Parece que en las incesantes guerras con los bárbaros que conocemos a partir de
Alejandro Severo, se ha formado un excelente generalato, dentro del cual se
aprecian las figuras según su justo valor; Valeriano, a lo menos como
emperador, se nos presenta como el alma de ese generalato. Su correspondencia
militar, que deliberadamente se ha salvado en parte en la Historia augusta,
demuestra su conocimiento preciso de las personas y de sus condiciones, y nos
deja una elevada idea del hombre que se dió cuenta
del valor de un Postumo, de un Claudio Gótico, de un
Aureliano y de un Probo, elevándolos de rango.
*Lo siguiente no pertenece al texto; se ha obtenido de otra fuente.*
(* ===== verification/ApiMock.v ===== *)
(** * cmd/api-mock: the OCM server the operator is tested against

    The endpoints as handlers over the server's stores, the routing of requests
    to them, and the server as a [Transport] of the HTTP client.  The router
    (gorilla/mux) is an interface; how a float64 is written is a parameter. *)
From S2P Require Export OcmHttp NetUrlLaws.

(** ** State *)

(*@ cmd/api-mock/main.go:135-141 addonStatus *)
Record addonStatus := mkAddonStatusData {
  as_AddonID : string; as_CorrelationID : string; as_AddonVersion : string;
  as_StatusConditions : option (list json)
}.
(*@ cmd/api-mock/main.go:130-133 addonStatusKey *)
Record addonStatusKey := mkStatusKey { sk_clusterID : string; sk_addonID : string }.
#[export] Instance addonStatusKey_eq : EqDecision addonStatusKey.
Proof. solve_decision. Defined.
#[export] Instance addonStatusKey_countable : Countable addonStatusKey.
Proof.
  refine (inj_countable' (fun k => (sk_clusterID k, sk_addonID k)) (fun '(c, a) => mkStatusKey c a) _).
  by intros [].
Defined.
(*@ cmd/api-mock/main.go:301-303 UpgradePolicyStateKey *)
Record UpgradePolicyStateKey := mkPolicyKey { pk_ClusterID : string; pk_UpgradePolicyID : string }.
#[export] Instance UpgradePolicyStateKey_eq : EqDecision UpgradePolicyStateKey.
Proof. solve_decision. Defined.
#[export] Instance UpgradePolicyStateKey_countable : Countable UpgradePolicyStateKey.
Proof.
  refine (inj_countable' (fun k => (pk_ClusterID k, pk_UpgradePolicyID k)) (fun '(c, a) => mkPolicyKey c a) _).
  by intros [].
Defined.

(** The status store, the policies and the configuration. *)
(*@ cmd/api-mock/main.go:125-128 addonStatusStore *)
Record mock := mkMock {
  m_statuses : gmap addonStatusKey addonStatus;
  m_policies : gmap UpgradePolicyStateKey string;
  m_FailOnAddonStatusCreateEndpoint : bool
}.
(*@ cmd/api-mock/main.go:143-147 NewAddonStatusStore *)
Definition new_mock : mock := mkMock ∅ ∅ false.

(*@ internal/ocm/ocmtest/mock.go:12-12 MockClusterId *)
Definition MockClusterId : string := "1ou".
(*@ internal/ocm/ocmtest/mock.go:13-13 MockClusterName *)
Definition MockClusterName : string := "openshift-mock-cluster-name".

(** ** Requests and responses *)

(** What a handler sees of a request: reading the body may fail. *)
Record server_request := mkServerRequest {
  sr_Method : string; sr_Vars : list (string * string); sr_Query : Values; sr_Body : option string
}.
Record reply := mkReply { rp_status : Z; rp_body : string }.

Definition StatusOK : Z := 200.
Definition StatusCreated : Z := 201.
Definition StatusBadRequest : Z := 400.
Definition StatusNotFound : Z := 404.
Definition StatusMethodNotAllowed : Z := 405.
Definition StatusInternalServerError : Z := 500.
Definition StatusNotImplemented : Z := 501.

(** [mux.Vars(r)[name]]. *)
Definition var (r : server_request) (name : string) : string :=
  default "" (snd <$> head (filter (fun v => v.1 = name) (sr_Vars r))).

(** [fmt.Fprintln]. *)
Definition line (s : string) : string := s +:+ nl.

(** A text with double quotes, written with single ones. *)
Fixpoint dq (s : string) : string :=
  match s with
  | EmptyString => EmptyString
  | String c s' => String (if Ascii.eqb c "'" then json_quote else c) (dq s')
  end.

(** ** Handlers *)

Section Handlers.
Context (float : number -> number).

(*@ cmd/api-mock/main.go:135-141 addonStatus *)
Definition status_json (s : addonStatus) : json :=
  JObject [("addon_id", JString (as_AddonID s)); ("correlation_id", JString (as_CorrelationID s));
           ("version", JString (as_AddonVersion s)); ("status_conditions", any_slice_json (as_StatusConditions s))].

(*@ cmd/api-mock/main.go:354-360 marshalAddonStatus *)
Definition marshalAddonStatus (s : addonStatus) : string := Marshal (status_json s).

Definition zero_status : addonStatus := mkAddonStatusData "" "" "" None.
(*@ cmd/api-mock/main.go:135-141 addonStatus *)
Definition decode_status : decoder addonStatus := decode_struct [
  string_field "addon_id" (fun s a => mkAddonStatusData s (as_CorrelationID a) (as_AddonVersion a)
    (as_StatusConditions a));
  string_field "correlation_id" (fun s a => mkAddonStatusData (as_AddonID a) s (as_AddonVersion a)
    (as_StatusConditions a));
  string_field "version" (fun s a => mkAddonStatusData (as_AddonID a) (as_CorrelationID a) s
    (as_StatusConditions a));
  with_field "status_conditions" as_StatusConditions
    (fun l a => mkAddonStatusData (as_AddonID a) (as_CorrelationID a) (as_AddonVersion a) l)
    (decode_any_slice float)].

(*@ cmd/api-mock/main.go:362-368 unmarshalPayloadToAddonStatus *)
Definition unmarshalPayloadToAddonStatus (data : string) : option addonStatus :=
  match Unmarshal_into decode_status data zero_status with (s, true) => Some s | (_, false) => None end.

Definition store_status (k : addonStatusKey) (s : addonStatus) (m : mock) : mock :=
  mkMock (<[k := s]> (m_statuses m)) (m_policies m) (m_FailOnAddonStatusCreateEndpoint m).
Definition store_policy (k : UpgradePolicyStateKey) (data : string) (m : mock) : mock :=
  mkMock (m_statuses m) (<[k := data]> (m_policies m)) (m_FailOnAddonStatusCreateEndpoint m).

Definition empty_error : reply := mkReply StatusInternalServerError (line "{}").

(*@ cmd/api-mock/main.go:51-53 Health *)
Definition Health (r : server_request) (m : mock) : reply * mock := (mkReply StatusOK "", m).

(** The first match of ['.*'] without its quotes: from a quote to the last one
    before the end of the line. *)
Fixpoint upto_newline (s : string) : string :=
  match s with
  | EmptyString => EmptyString
  | String c s' => if (byte_code c =? 10)%N then EmptyString else String c (upto_newline s')
  end.
Fixpoint quoted (s : string) : option string :=
  match s with
  | EmptyString => None
  | String c s' =>
      if Ascii.eqb c "'" then
        match cut_last "'" (upto_newline s') with Some (inside, _) => Some inside | None => quoted s' end
      else quoted s'
  end.

(** [strings.Trim(s, "'")]. *)
Definition trim_quotes (s : string) : string := trim_right "'" (trim_left "'" s).

(*@ cmd/api-mock/main.go:70-112 ServeHTTP *)
Definition clusters_ServeHTTP (r : server_request) (m : mock) : reply * mock :=
  if sr_Method r =s? MethodGet then
    match quoted (Values_Get (sr_Query r) "search") with
    | None => (mkReply StatusOK (dq "{'items': []}"), m)
    | Some inside =>
        let clusterExternalId := trim_quotes inside in
        (mkReply StatusOK
           (dq "{'items': [{'kind': 'Cluster','id': '" +:+ MockClusterId +:+ dq "','name': '" +:+ MockClusterName +:+
            dq "', 'external_id': '" +:+ clusterExternalId +:+ dq "'}]}"), m)
    end
  else (mkReply StatusNotImplemented "", m).

(** The failure that [configure] switches on. *)
(*@ cmd/api-mock/main.go:173-179 OCMError *)
Definition mock_failure : json :=
  JObject [("code", JString "OCM-MGMT");
           ("reason", JString "mock failure on addon status create endpoint")].

(*@ cmd/api-mock/main.go:159-221 ServeHTTP *)
Definition status_create_ServeHTTP (r : server_request) (m : mock) : reply * mock :=
  if sr_Method r =s? MethodPost then
    match sr_Body r with
    | None => (empty_error, m)
    | Some payload =>
        if m_FailOnAddonStatusCreateEndpoint m then (mkReply StatusBadRequest (Marshal mock_failure), m)
        else
          match Unmarshal_into decode_status payload zero_status with
          | (_, false) => (empty_error, m)
          | (status, true) =>
              let addonID := as_AddonID status in
              if str_empty addonID then
                (mkReply StatusBadRequest (line (dq "{'code':'error','reason':'addonID missing'}")), m)
              else
                (mkReply StatusCreated (line payload),
                 store_status (mkStatusKey (var r "cluster_id") addonID) status m)
          end
    end
  else (mkReply StatusNotImplemented "", m).

(*@ cmd/api-mock/main.go:233-299 ServeHTTP *)
Definition status_ServeHTTP (r : server_request) (m : mock) : reply * mock :=
  if sr_Method r =s? MethodGet then
    match m_statuses m !! mkStatusKey (var r "cluster_id") (var r "addon_id") with
    | None => (mkReply StatusNotFound (line (dq "{'code':'not found','reason':'addon status not found'}")), m)
    | Some data => (mkReply StatusOK (line (marshalAddonStatus data)), m)
    end
  else if sr_Method r =s? MethodPost then
    match sr_Body r with
    | None => (empty_error, m)
    | Some payload =>
        match unmarshalPayloadToAddonStatus payload with
        | None => (empty_error, m)
        | Some status =>
            (mkReply StatusOK (line (marshalAddonStatus status)),
             store_status (mkStatusKey (var r "cluster_id") (as_AddonID status)) status m)
        end
    end
  else (mkReply StatusNotImplemented "", m).

(*@ cmd/api-mock/main.go:319-323 UpgradePolicyStateKey *)
Definition policy_key (r : server_request) : UpgradePolicyStateKey :=
  mkPolicyKey (var r "cluster_id") (var r "upgrade_policy_id").

(*@ cmd/api-mock/main.go:305-352 ServeHTTP *)
Definition policy_ServeHTTP (r : server_request) (m : mock) : reply * mock :=
  if sr_Method r =s? MethodPatch then
    match sr_Body r with
    | None => (empty_error, m)
    | Some payload => (mkReply StatusOK (line "{}"), store_policy (policy_key r) payload m)
    end
  else if sr_Method r =s? MethodGet then
    match m_policies m !! policy_key r with
    | None => (mkReply StatusNotFound (line (dq "{'code':'not found','reason':'upgrade policy not found'}")), m)
    | Some data => (mkReply StatusOK (line data), m)
    end
  else (mkReply StatusNotImplemented "", m).

(** [json.Decoder.Decode]: the first value of the body. *)
Definition decode_first {A} (d : decoder A) (text : string) (a : A) : A * bool :=
  match parse_value (S (String.length text)) max_depth text with
  | Some (v, _) => d v a
  | None => (a, false)
  end.

(*@ cmd/api-mock/main.go:379-393 configure *)
Definition configure (r : server_request) (m : mock) : reply * mock :=
  match sr_Body r with
  | None => (mkReply StatusBadRequest "", m)
  | Some body =>
      match decode_first (decode_struct [bool_field "failOnAddonStatusCreateEndpoint" (fun b _ => b)]) body false with
      | (_, false) => (mkReply StatusBadRequest "", m)
      | (conf, true) =>
          (mkReply StatusOK "", if conf then mkMock (m_statuses m) (m_policies m) true else m)
      end
  end.

(** ** Routing *)

Inductive endpoint :=
| HealthEndpoint | ClustersEndpoint | UpgradePolicyStateEndpoint | AddonStatusEndpoint
| AddonStatusCreateEndpoint | ConfigureEndpoint.

(** The templates, in the order they are registered. *)
(*@ cmd/api-mock/main.go:19-41 main *)
Definition routes : list (string * endpoint) := [
  ("/healthz", HealthEndpoint); ("/readyz", HealthEndpoint);
  ("/api/clusters_mgmt/v1/clusters", ClustersEndpoint);
  ("/api/clusters_mgmt/v1/clusters/{cluster_id}/addon_upgrade_policies/{upgrade_policy_id}/state",
   UpgradePolicyStateEndpoint);
  ("/api/addons_mgmt/v1/clusters/{cluster_id}/status/{addon_id}", AddonStatusEndpoint);
  ("/api/addons_mgmt/v1/clusters/{cluster_id}/status", AddonStatusCreateEndpoint);
  ("/configure", ConfigureEndpoint)].

Definition serve_endpoint (e : endpoint) (r : server_request) (m : mock) : reply * mock :=
  match e with
  | HealthEndpoint => Health r m
  | ClustersEndpoint => clusters_ServeHTTP r m
  | UpgradePolicyStateEndpoint => policy_ServeHTTP r m
  | AddonStatusEndpoint => status_ServeHTTP r m
  | AddonStatusCreateEndpoint => status_create_ServeHTTP r m
  | ConfigureEndpoint =>
      if sr_Method r =s? MethodPatch then configure r m else (mkReply StatusMethodNotAllowed "", m)
  end.
End Handlers.

(** gorilla/mux: the variables of a template that matches a path. *)
Class Router := template_match : string -> string -> option (list (string * string)).

(** What the router documents: a template matches a clean path segment by
    segment; a name in braces matches one segment that is not empty. *)
Definition segment_name (t : string) : option string :=
  match t with
  | String c t' => if Ascii.eqb c "{" then Some (trim_right "}" t') else None
  | EmptyString => None
  end.

Fixpoint match_segments (ts ps : list string) : option (list (string * string)) :=
  match ts, ps with
  | [], [] => Some []
  | t :: ts, p :: ps =>
      match segment_name t, match_segments ts ps with
      | Some name, Some vars => if str_empty p then None else Some ((name, p) :: vars)
      | None, Some vars => if t =s? p then Some vars else None
      | _, None => None
      end
  | _, _ => None
  end.

Class RouterOk (R : Router) : Prop :=
  router_law template path :
    Forall clean_segment (tail (split_on "/" path)) ->
    template_match template path = match_segments (split_on "/" template) (split_on "/" path).

Section Server.
Context {N : Platform} {R : Router} (float : number -> number).

Fixpoint find_route (l : list (string * endpoint)) (path : string) : option (endpoint * list (string * string)) :=
  match l with
  | [] => None
  | (template, e) :: l' =>
      match template_match template path with
      | Some vars => Some (e, vars)
      | None => find_route l' path
      end
  end.

(** The server on one request of the client. *)
Definition serve (m : mock) (rq : http_request) : (http_response + error) * mock :=
  match Parse ip6_literal (rq_url rq) with
  | None => (inr url_error, m)
  | Some u =>
      match find_route routes (u_Path u) with
      | None => (inl (mkHttpResponse StatusNotFound (inl (line "404 page not found"))), m)
      | Some (e, vars) =>
          let '(a, m') := serve_endpoint float e (mkServerRequest (rq_method rq) vars (Query u) (Some (rq_body rq))) m in
          (inl (mkHttpResponse (rp_status a) (inl (rp_body a))), m')
      end
  end.

#[export] Instance mock_transport : Transport mock := serve.
End Server.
De haber habido paz en las
fronteras, acaso el senado habría participado regularmente en el gobierno, en
el sentido pretendido por un Decio y un Emiliano;
pero como los ataques fronterizos de los bárbaros amenazaban acabar con todo el
imperio y hacía tiempo que la verdadera Roma no radicaba ya en las siete
colinas del Tiber sino en los atrincherados
campamentos de los caudillos romanos, era natural que el poder del estado se
allegara cada vez más a los generales. Estos constituyen como un senado en
armas esparcido por todas las fronteras. Por un breve espacio de tiempo el
Imperio está fuera de sus goznes y la desbordada arbitrariedad de los soldados
y la desesperación de las provincias va invistiendo con la púrpura al primero
que se destaca; pero una vez pasado el primer golpe, los generales asientan en
el trono a uno de sus filas. No podemos más que presumir en qué forma se
conciban, en cada caso, el cálculo y la reflexión con la ambición y la
violencia, y qué compromisos secretos aprietan las filas de esa junta. No vemos
enemistad contra el senado, al contrario, encontramos hasta respeto y llegará
un momento en que el senado podrá hacerse la ilusión de ser todavía el verdadero
amo del Imperio.
Vale la
pena de seguir al detalle estas notables transiciones.
Ya en
tiempos de Valeriano había comenzado la separación de algunas regiones y
cuando, gracias a una violación de todas las leyes del derecho de gentes, cayó
(260) prisionero del rey de los sasánidas Sapor en tanto que su hijo Galieno estaba ocupado en la guerra con los germanos, se
produjo una confusión total. Mientras la misma Roma se vió amenazada por la irrupción de unas hordas innominadas y el senado se apresuró a
formar un ejército de capitalinos, fueron apartándose poco a poco las comarcas
orientales del Imperio. Primeramente, el incapaz y parricida Ciriades, se hizo presentar por Sapor como pretendiente al
trono de Roma, hasta que, en calidad de salvador del Oriente romano, se levantó Macriano (260) con sus hijos y con su bravo prefecto
Balista. Sapor tuvo que huir y su harem quedó prisionero; mencionemos de pasada
la magnífica defensa de Cesárea en Capadocia. La disolución del Imperio;
generales y altos funcionarios tenían que proclamarse emperadores, nada más que
por salvar su pellejo de otros usurpadores, lo que no conseguían, sin embargo.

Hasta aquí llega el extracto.